Functional map of TEA transport activity in isolated rabbit renal proximal tubules.

摘要

The organic cation (OC) transporters OCT1 and OCT2 are suspected of mediating substrate entry from the blood into proximal tubule cells as the first step in renal secretion of OCs. We examined the contribution of each process in different rabbit renal proximal tubule (RPT) segments, taking advantage of the fact that rabbit orthologs of OCT1 and OCT2 can be distinguished by the high affinity of the former for tyramine (TYR) and of the latter for cimetidine (CIM). We verified that TEA uptake, for which both transporters share a similar affinity, is relatively constant in all three segments (apparent inhibitory constant of 33, 74, and 30 microM and maximal rate of mediated TEA uptake of 0.8, 1.0, and 1.2 pmol x mm(-1) x min(-1) in S1, S2, and S3, respectively). In the S1 segment, TYR was a more effective inhibitor of TEA uptake than CIM (IC50 values of 39 and 328 microM, respectively), implicating OCT1 as the predominant pathway for TEA transport.
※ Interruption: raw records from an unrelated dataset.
(** * Loan and salary calculator: the financial core of [student_loans.py]

    A shallow embedding of the four calculation functions of
    [student_loans.py] ([check_loan_parameters], [calculate_monthly_payment],
    [calculate_time_to_repay], [calculate_monthly_takehome]) and of the
    net take-home button handler [call_calculate_monthly_takehome], then
    of the form itself: [fill_missing_fields], the three button handlers
    on the entries' texts, and the entries as [make_form] creates them.

    Numbers.  Python's [float] is embedded as the real numbers [R]: every
    arithmetic operation is the exact one, so rounding and the special
    values of binary64 are outside the model, and a theorem on a returned
    number takes that number from the call rather than promise it.  What
    Python does independently of rounding is kept: a division by zero
    raises [ZeroDivisionError], [math.log] of a non-positive float raises
    [ValueError], [**] raises [OverflowError] when the power is beyond
    the largest float, [**] on a negative base and a fractional exponent
    yields a [complex], and [math.log] of a [complex] raises [TypeError]. *)

From Stdlib Require Import Reals Lra ZArith Bool String.
From Stdlib Require Import Ascii List DecimalString.
Import ListNotations.

Local Open Scope R_scope.
Local Open Scope string_scope.

(** ** Python values and outcomes *)

Module Py.

(** A Python number as the functions below produce it: a [float], or the
    [complex] that [**] returns for a negative base. *)
Inductive num : Type :=
| Float (x : R)
| Complex (re im : R).

(** What the calculation functions return: a number or a message. *)
Inductive value : Type :=
| Num (v : num)
| Str (s : string).

Inductive exn : Type :=
| ZeroDivisionError
| ValueError
| TypeError
| OverflowError
| UnboundLocalError.

(** The outcome of a call: it returns, or an exception escapes. *)
Inductive outcome (A : Type) : Type :=
| Ret (a : A)
| Raise (e : exn).

Arguments Ret {A} a.
Arguments Raise {A} e.

Definition bind {A B : Type} (c : outcome A) (k : A -> outcome B) : outcome B :=
  match c with
  | Ret a => k a
  | Raise e => Raise e
  end.

Definition real (v : num) : R :=
  match v with Float x => x | Complex re _ => re end.

Definition imag (v : num) : R :=
  match v with Float _ => 0 | Complex _ im => im end.

(** [u + v], [u - v], [u * v]: float arithmetic on two floats, complex
    arithmetic as soon as one operand is complex. *)
Definition add (u v : num) : num :=
  match u, v with
  | Float x, Float y => Float (x + y)
  | _, _ => Complex (real u + real v) (imag u + imag v)
  end.

Definition sub (u v : num) : num :=
  match u, v with
  | Float x, Float y => Float (x - y)
  | _, _ => Complex (real u - real v) (imag u - imag v)
  end.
The opposite profiles were noted in the S2 segment (IC50 values of 302 and 20 microM for TYR and CIM, respectively) and S3 segment (IC50 values of 2,900 and 54 microM for TYR and CIM, respectively), suggesting that OCT2 is the predominant TEA transporter in the later portion of RPT. TEA sufficient to saturate OCT1 and OCT2 blocked only 37% of mediated amantadine transport in the S2 segment, confirming the functional presence of at least one additional OC transporter (perhaps OCT3). These data indicate that renal OC transport involves the concerted activity of a suite of transport processes.